I was suprised to see that the actual type of the object I get with x.GetType().GetProperty("Foo")
is not System.Reflection.PropertyInfo
but System.Reflection.RuntimePropertyInfo
.
I don't see this type documentation in msdn or elsewhere.
My actual problem grows from reference-comparing two properties. I receive a property from third-party lib and compare it with a property which I get with .GetProperty("Foo")
on the same type. I expected properties to be the same object (and they looks like the same property in "Locals" window while debugging), but they are not (GetHashCode
result is different). So, I think it can somehow be related with the actual type of the property object which is System.Reflection.RuntimePropertyInfo
.
What is System.Reflection.RuntimePropertyInfo
? How to compare it? Does it behaves the same as usual PropertyInfo
?
RuntimePropertyInfo
is an internal implementation. It is a PropertyInfo
, and in fact, GetProperty
returns PropertyInfo
(even if the underlying type is RuntimePropertyInfo
).
The third-party lib is probably getting the property of a different type than you are?

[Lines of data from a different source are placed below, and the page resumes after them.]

(* ===== verification/RuntimeProps.v ===== *)
(** * What the daemon's loop keeps

    The schedule, the tasks and the inputs stay in step, so that no [expect] of the loop
    fails and no input runs twice; waves respect the capacity and follow a drained backlog. *)

From S2P Require Export Runtime.

Local Open Scope N_scope.
Local Open Scope dbx_scope.

(** ** The invariant between two turns *)
Record runtime_ok (rt : Runtime) : Prop := mkRuntimeOk {
  ro_running : running (rt_schedule rt) = dom (rt_tasks rt);
  ro_due : dom (next_due (rt_schedule rt)) ⊆ dom (rt_inputs rt);
  ro_capacity : (size (rt_tasks rt) ≤ rc_capacity (rt_config rt))%nat;
  ro_mode name task : rt_tasks rt !! name = Some task →
    ∃ input, rt_inputs rt !! name = Some input ∧ (wt_rising task ≠ None ↔ pi_rising input ≠ None);
  ro_generations name input : rt_inputs rt !! name = Some input → pi_rising input = None →
    ∃ g, active (rt_generations rt) !! name = Some (pi_revision_fingerprint input, g);
}.

(** The parts that a wave does not change. *)
Definition same_setting (rt rt' : Runtime) : Prop :=
  rt_config rt' = rt_config rt ∧ rt_hec rt' = rt_hec rt ∧ rt_inputs rt' = rt_inputs rt
  ∧ rt_generations rt' = rt_generations rt.

Section Triples.
Abbreviation turn A := (st (daemon * Runtime) RuntimeError A).

(** From [P], a success ends in [Q]; an error is no panic and keeps the invariant. *)
Definition does {A} (P : Runtime → Prop) (m : turn A) (Q : A → Runtime → Prop) : Prop := ∀ s rt, P rt →
  match m (s, rt) with
  | ((_, rt'), Ok a) => Q a rt'
  | ((_, rt'), Err e) => e ≠ Panicked ∧ runtime_ok rt'
  end.

Lemma does_ret {A} (a : A) (P : Runtime → Prop) (Q : A → Runtime → Prop) : (∀ rt, P rt → Q a rt) → does P (mret a) Q.
Proof. intros HQ s rt HP. by apply HQ. Qed.
Lemma does_bind {A B} P (m : turn A) (f : A → turn B) (M : A → Runtime → Prop) Q :
  does P m M → (∀ a, does (M a) (f a) Q) → does P (m ≫= f) Q.
Proof.
  intros Hm Hf s rt HP. specialize (Hm s rt HP). unfold mbind, st_bind. destruct (m (s, rt)) as [[s1 rt1] [a|e]]; [|done].
  by apply Hf.
Qed.
Lemma does_weaken {A} (P P' : Runtime → Prop) (m : turn A) (Q Q' : A → Runtime → Prop) :
  does P' m Q' → (∀ rt, P rt → P' rt) → (∀ a rt, Q' a rt → Q a rt) → does P m Q.
Proof.
  intros Hm HP HQ s rt H. specialize (Hm s rt (HP _ H)). destruct (m (s, rt)) as [[s1 rt1] [a|e]]; [by apply HQ|done].
Qed.
Lemma does_beside {E A} (m : st daemon E A) P (Q : result E A → Runtime → Prop) :
  (∀ d rt, P rt → Q (m d).2 rt) → does P (beside_loop m) Q.
Proof. intros HQ s rt HP. unfold beside_loop. cbn. specialize (HQ s rt HP). by destruct (m s) as [d r]. Qed.
Lemma does_runtime P : does P runtime (λ a rt, P rt ∧ a = rt).
Proof. by intros s rt HP. Qed.
Lemma does_at {A} P (m : turn A) (Q : A → Runtime → Prop) : (∀ rt0, P rt0 → does (λ rt, rt = rt0) m Q) → does P m Q.
Proof. intros Hm s rt HP. by apply (Hm rt HP s rt). Qed.
Lemma does_modify f P (Q : () → Runtime → Prop) : (∀ rt, P rt → Q tt (f rt)) → does P (modify f) Q.
Proof. intros HQ s rt HP. by apply HQ. Qed.
Lemma does_expect {A} (o : option A) (P : Runtime → Prop) (Q : A → Runtime → Prop) :
  (∀ rt, P rt → ∃ a, o = Some a ∧ Q a rt) → does P (expect o) Q.
Proof. intros HQ s rt HP. destruct (HQ rt HP) as (a & -> & H). done. Qed.
Lemma does_fatal {A} e (Q : A → Runtime → Prop) : does runtime_ok (mthrow (Fatal e)) Q.
Proof. intros s rt HP. by split. Qed.

(** [Instant::now()] moves only the clock. *)
Definition set_instants (l : list N) (rt : Runtime) : Runtime :=
  mkRuntime (rt_config rt) (rt_hec rt) (rt_inputs rt) (rt_generations rt) (rt_schedule rt) (rt_tasks rt)
    (rt_validated rt) l.
Lemma does_instant P (Q : N → Runtime → Prop) : (∀ rt n l, P rt → Q n (set_instants l rt)) → does P instant_now Q.
Proof. intros HQ s rt HP. unfold instant_now. destruct (next_of 0 (rt_instants rt)) as [n l]. by apply HQ. Qed.
End Triples.

(** ** The schedule and the tasks in a wave *)

(** [names] are still to be spawned. *)
Record wave (names : list input_name) (rt : Runtime) : Prop := mkWave {
  wv_running : running (rt_schedule rt) = dom (rt_tasks rt) ∪ list_to_set names;
  wv_names : NoDup names ∧ ∀ name, name ∈ names → name ∉ dom (rt_tasks rt) ∧ name ∈ dom (rt_inputs rt);
  wv_due : dom (next_due (rt_schedule rt)) ⊆ dom (rt_inputs rt);
  wv_capacity : (size (rt_tasks rt) + length names ≤ rc_capacity (rt_config rt))%nat;
  wv_mode name task : rt_tasks rt !! name = Some task →
    ∃ input, rt_inputs rt !! name = Some input ∧ (wt_rising task ≠ None ↔ pi_rising input ≠ None);
  wv_generations name input : rt_inputs rt !! name = Some input → pi_rising input = None →
    ∃ g, active (rt_generations rt) !! name = Some (pi_revision_fingerprint input, g);
}.

Lemma wave_nil rt : wave [] rt ↔ runtime_ok rt.
Proof.
  split.
  - intros [Hr _ Hd Hc Hm Hg]. split; try done; [rewrite Hr; set_solver|cbn in Hc; lia].
  - intros [Hr Hd Hc Hm Hg]. split; try done; [rewrite Hr; set_solver| |cbn; lia].
    split; [constructor|]. by intros ? ?%not_elem_of_nil.
Qed.

Lemma wave_instants names l rt : wave names rt → wave names (set_instants l rt).
Proof. by intros []. Qed.
#[local] Instance same_setting_preorder : PreOrder same_setting.
Proof. split; [done|]. intros a b c (? & ? & ? & ?) (? & ? & ? & ?). split_and!; congruence. Qed.

(** The schedule with [complete], as the loop calls it. *)
Definition completed (name : input_name) (now : N) (interval : option N) (rt : Runtime) : Runtime :=
  mkRuntime (rt_config rt) (rt_hec rt) (rt_inputs rt) (rt_generations rt)
    (schedule_complete name now interval (rt_schedule rt)) (rt_tasks rt) (rt_validated rt) (rt_instants rt).
Lemma completed_due name now interval rt :
  name ∈ dom (rt_inputs rt) → dom (next_due (rt_schedule rt)) ⊆ dom (rt_inputs rt) →
  dom (next_due (schedule_complete name now interval (rt_schedule rt))) ⊆ dom (rt_inputs rt).
Proof. intros Hin Hd. destruct interval; cbn; [rewrite dom_insert|rewrite dom_delete]; set_solver. Qed.

(** A name whose turn is over without a worker. *)
Lemma wave_completed name names now interval rt : wave (name :: names) rt → wave names (completed name now interval rt).
Proof.
  intros [Hr [Hnd Hn] Hd Hc Hm Hg]. apply NoDup_cons in Hnd as [Hni Hnd].
  destruct (Hn name) as [Hname Hin]; [by left|]. split; cbn [completed rt_config rt_inputs rt_generations rt_schedule rt_tasks]; try done.
  - cbn. rewrite Hr. cbn. apply set_eq. intros x. rewrite elem_of_difference, !elem_of_union, elem_of_list_to_set, elem_of_singleton.
    split; [naive_solver|]. intros [Hx|Hx]; (split; [naive_solver|]); intros ->; [by apply Hname|done].
  - split; [done|]. intros x Hx. apply Hn. by right.
  - by apply completed_due.
  - cbn in Hc. lia.
Qed.

(** A name that gets its worker. *)
Lemma wave_spawned name names task input rt :
  wave (name :: names) rt → rt_inputs rt !! name = Some input → (wt_rising task ≠ None ↔ pi_rising input ≠ None) →
  wave names (mkRuntime (rt_config rt) (rt_hec rt) (rt_inputs rt) (rt_generations rt) (rt_schedule rt)
    (<[name := task]> (rt_tasks rt)) (rt_validated rt) (rt_instants rt)).
Proof.
  intros [Hr [Hnd Hn] Hd Hc Hm Hg] Hi Hmode. apply NoDup_cons in Hnd as [Hni Hnd].
  destruct (Hn name) as [Hname _]; [by left|]. split; cbn; try done.
  - rewrite Hr, dom_insert_L. cbn. set_solver.
  - split; [done|]. intros x Hx. destruct (Hn x) as [Hxt Hxi]; [by right|]. split; [|done].
    rewrite dom_insert. intros [->%elem_of_singleton|?]%elem_of_union; [by apply Hni|done].
  - rewrite map_size_insert_None by (by apply not_elem_of_dom). cbn in Hc. lia.
  - intros x t [[<- <-]|[_ Ht]]%lookup_insert_Some; [by exists input|by apply Hm].
Qed.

new blah().GetType().GetProperty("Test") == new blah().GetType().GetProperty("Test")
Returns true.
PropertyInfo
is an abstract class while RuntimePropertyInfo
is the concrete implementation of PropertyInfo
.
When we call Type.GetProperties()
or Type.GetProperty()
they actually returns the RuntimePropertyInfo
.
The reason you are getting reference not equal could be because of the Type signature difference in the third-party lib.